▶ Task
Extract all of the data and reproduce it precisely.

▶ Records supplied
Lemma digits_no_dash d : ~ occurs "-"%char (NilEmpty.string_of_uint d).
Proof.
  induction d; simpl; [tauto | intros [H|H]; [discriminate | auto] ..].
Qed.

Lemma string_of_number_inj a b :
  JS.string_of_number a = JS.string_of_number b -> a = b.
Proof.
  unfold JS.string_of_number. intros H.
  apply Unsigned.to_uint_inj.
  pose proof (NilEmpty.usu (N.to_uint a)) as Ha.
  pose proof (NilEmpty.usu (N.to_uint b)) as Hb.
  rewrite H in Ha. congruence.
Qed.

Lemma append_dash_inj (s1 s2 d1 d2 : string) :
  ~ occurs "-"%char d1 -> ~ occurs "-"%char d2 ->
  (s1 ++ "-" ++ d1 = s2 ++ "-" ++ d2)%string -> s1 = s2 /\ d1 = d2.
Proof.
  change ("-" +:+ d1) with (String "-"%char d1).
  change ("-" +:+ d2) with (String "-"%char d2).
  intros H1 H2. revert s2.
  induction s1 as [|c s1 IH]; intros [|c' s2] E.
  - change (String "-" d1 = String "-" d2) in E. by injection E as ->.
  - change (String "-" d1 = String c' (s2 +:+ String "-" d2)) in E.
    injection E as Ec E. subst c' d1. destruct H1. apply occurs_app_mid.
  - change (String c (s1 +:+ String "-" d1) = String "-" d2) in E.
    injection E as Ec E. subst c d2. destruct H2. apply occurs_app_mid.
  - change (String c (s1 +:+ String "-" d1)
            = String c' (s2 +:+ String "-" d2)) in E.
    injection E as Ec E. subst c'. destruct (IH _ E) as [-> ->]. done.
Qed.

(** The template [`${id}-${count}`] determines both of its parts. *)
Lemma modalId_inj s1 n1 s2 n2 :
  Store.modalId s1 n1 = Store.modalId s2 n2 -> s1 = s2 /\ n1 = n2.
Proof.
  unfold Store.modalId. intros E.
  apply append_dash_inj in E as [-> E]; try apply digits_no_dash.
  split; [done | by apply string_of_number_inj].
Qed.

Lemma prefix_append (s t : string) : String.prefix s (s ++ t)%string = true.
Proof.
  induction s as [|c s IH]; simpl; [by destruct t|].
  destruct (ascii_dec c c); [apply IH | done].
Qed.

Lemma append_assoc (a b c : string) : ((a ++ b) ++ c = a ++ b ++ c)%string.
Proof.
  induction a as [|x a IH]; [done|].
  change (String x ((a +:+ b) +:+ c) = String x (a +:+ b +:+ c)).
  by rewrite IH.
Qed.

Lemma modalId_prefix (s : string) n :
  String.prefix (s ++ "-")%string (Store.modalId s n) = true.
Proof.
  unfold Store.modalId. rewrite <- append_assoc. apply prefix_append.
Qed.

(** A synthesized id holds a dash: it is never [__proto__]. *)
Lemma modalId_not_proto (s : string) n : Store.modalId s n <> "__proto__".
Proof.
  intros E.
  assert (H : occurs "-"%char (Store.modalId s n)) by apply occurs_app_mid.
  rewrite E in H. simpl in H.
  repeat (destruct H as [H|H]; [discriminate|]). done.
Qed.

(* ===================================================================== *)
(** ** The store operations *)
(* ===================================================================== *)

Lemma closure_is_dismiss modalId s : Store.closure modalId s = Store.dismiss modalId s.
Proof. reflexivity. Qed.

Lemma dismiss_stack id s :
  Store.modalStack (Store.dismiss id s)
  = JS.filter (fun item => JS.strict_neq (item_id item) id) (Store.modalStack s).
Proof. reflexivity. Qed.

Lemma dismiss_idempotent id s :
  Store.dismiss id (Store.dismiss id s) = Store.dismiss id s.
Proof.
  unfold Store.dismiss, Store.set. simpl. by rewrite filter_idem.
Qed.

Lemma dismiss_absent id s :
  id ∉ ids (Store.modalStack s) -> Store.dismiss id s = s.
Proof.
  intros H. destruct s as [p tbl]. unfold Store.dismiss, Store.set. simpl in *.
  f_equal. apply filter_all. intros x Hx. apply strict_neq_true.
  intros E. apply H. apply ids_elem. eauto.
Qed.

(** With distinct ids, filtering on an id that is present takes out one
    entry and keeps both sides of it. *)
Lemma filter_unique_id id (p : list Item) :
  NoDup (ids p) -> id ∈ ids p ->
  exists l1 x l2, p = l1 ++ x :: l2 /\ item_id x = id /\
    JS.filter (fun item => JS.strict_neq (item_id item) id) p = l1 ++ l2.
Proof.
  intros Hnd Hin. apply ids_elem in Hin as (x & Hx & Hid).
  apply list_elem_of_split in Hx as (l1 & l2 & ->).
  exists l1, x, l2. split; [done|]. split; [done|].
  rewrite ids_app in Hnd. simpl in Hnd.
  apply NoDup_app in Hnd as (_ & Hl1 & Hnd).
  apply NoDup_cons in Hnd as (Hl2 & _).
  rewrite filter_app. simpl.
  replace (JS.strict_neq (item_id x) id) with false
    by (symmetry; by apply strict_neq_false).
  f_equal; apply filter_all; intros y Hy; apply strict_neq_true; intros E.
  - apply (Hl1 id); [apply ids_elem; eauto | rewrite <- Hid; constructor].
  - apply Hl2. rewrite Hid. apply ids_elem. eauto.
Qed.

▶ Written response
Lemma digits_no_dash d : ~ occurs "-"%char (NilEmpty.string_of_uint d).
Proof.
  induction d; simpl; [tauto | intros [H|H]; [discriminate | auto] ..].
Qed.

Lemma string_of_number_inj a b :
  JS.string_of_number a = JS.string_of_number b -> a = b.
Proof.
  unfold JS.string_of_number. intros H.
  apply Unsigned.to_uint_inj.
  pose proof (NilEmpty.usu (N.to_uint a)) as Ha.
  pose proof (NilEmpty.usu (N.to_uint b)) as Hb.
  rewrite H in Ha. congruence.
Qed.

Lemma append_dash_inj (s1 s2 d1 d2 : string) :
  ~ occurs "-"%char d1 -> ~ occurs "-"%char d2 ->
  (s1 ++ "-" ++ d1 = s2 ++ "-" ++ d2)%string -> s1 = s2 /\ d1 = d2.
Proof.
  change ("-" +:+ d1) with (String "-"%char d1).
  change ("-" +:+ d2) with (String "-"%char d2).
  intros H1 H2. revert s2.
  induction s1 as [|c s1 IH]; intros [|c' s2] E.
  - change (String "-" d1 = String "-" d2) in E. by injection E as ->.
  - change (String "-" d1 = String c' (s2 +:+ String "-" d2)) in E.
    injection E as Ec E. subst c' d1. destruct H1. apply occurs_app_mid.
  - change (String c (s1 +:+ String "-" d1) = String "-" d2) in E.
    injection E as Ec E. subst c d2. destruct H2. apply occurs_app_mid.
  - change (String c (s1 +:+ String "-" d1)
            = String c' (s2 +:+ String "-" d2)) in E.
    injection E as Ec E. subst c'. destruct (IH _ E) as [-> ->]. done.
Qed.

(** The template [`${id}-${count}`] determines both of its parts. *)
Lemma modalId_inj s1 n1 s2 n2 :
  Store.modalId s1 n1 = Store.modalId s2 n2 -> s1 = s2 /\ n1 = n2.
Proof.
  unfold Store.modalId. intros E.
  apply append_dash_inj in E as [-> E]; try apply digits_no_dash.
  split; [done | by apply string_of_number_inj].
Qed.

Lemma prefix_append (s t : string) : String.prefix s (s ++ t)%string = true.
Proof.
  induction s as [|c s IH]; simpl; [by destruct t|].
  destruct (ascii_dec c c); [apply IH | done].
Qed.

Lemma append_assoc (a b c : string) : ((a ++ b) ++ c = a ++ b ++ c)%string.
Proof.
  induction a as [|x a IH]; [done|].
  change (String x ((a +:+ b) +:+ c) = String x (a +:+ b +:+ c)).
  by rewrite IH.
Qed.

Lemma modalId_prefix (s : string) n :
  String.prefix (s ++ "-")%string (Store.modalId s n) = true.
Proof.
  unfold Store.modalId. rewrite <- append_assoc. apply prefix_append.
Qed.

(** A synthesized id holds a dash: it is never [__proto__]. *)
Lemma modalId_not_proto (s : string) n : Store.modalId s n <> "__proto__".
Proof.
  intros E.
  assert (H : occurs "-"%char (Store.modalId s n)) by apply occurs_app_mid.
  rewrite E in H. simpl in H.
  repeat (destruct H as [H|H]; [discriminate|]). done.
Qed.

(* ===================================================================== *)
(** ** The store operations *)
(* ===================================================================== *)

Lemma closure_is_dismiss modalId s : Store.closure modalId s = Store.dismiss modalId s.
Proof. reflexivity. Qed.

Lemma dismiss_stack id s :
  Store.modalStack (Store.dismiss id s)
  = JS.filter (fun item => JS.strict_neq (item_id item) id) (Store.modalStack s).
Proof. reflexivity. Qed.

Lemma dismiss_idempotent id s :
  Store.dismiss id (Store.dismiss id s) = Store.dismiss id s.
Proof.
  unfold Store.dismiss, Store.set. simpl. by rewrite filter_idem.
Qed.

Lemma dismiss_absent id s :
  id ∉ ids (Store.modalStack s) -> Store.dismiss id s = s.
Proof.
  intros H. destruct s as [p tbl]. unfold Store.dismiss, Store.set. simpl in *.
  f_equal. apply filter_all. intros x Hx. apply strict_neq_true.
  intros E. apply H. apply ids_elem. eauto.
Qed.

(** With distinct ids, filtering on an id that is present takes out one
    entry and keeps both sides of it. *)
Lemma filter_unique_id id (p : list Item) :
  NoDup (ids p) -> id ∈ ids p ->
  exists l1 x l2, p = l1 ++ x :: l2 /\ item_id x = id /\
    JS.filter (fun item => JS.strict_neq (item_id item) id) p = l1 ++ l2.
Proof.
  intros Hnd Hin. apply ids_elem in Hin as (x & Hx & Hid).
  apply list_elem_of_split in Hx as (l1 & l2 & ->).
  exists l1, x, l2. split; [done|]. split; [done|].
  rewrite ids_app in Hnd. simpl in Hnd.
  apply NoDup_app in Hnd as (_ & Hl1 & Hnd).
  apply NoDup_cons in Hnd as (Hl2 & _).
  rewrite filter_app. simpl.
  replace (JS.strict_neq (item_id x) id) with false
    by (symmetry; by apply strict_neq_false).
  f_equal; apply filter_all; intros y Hy; apply strict_neq_true; intros E.
  - apply (Hl1 id); [apply ids_elem; eauto | rewrite <- Hid; constructor].
  - apply Hl2. rewrite Hid. apply ids_elem. eauto.
Qed.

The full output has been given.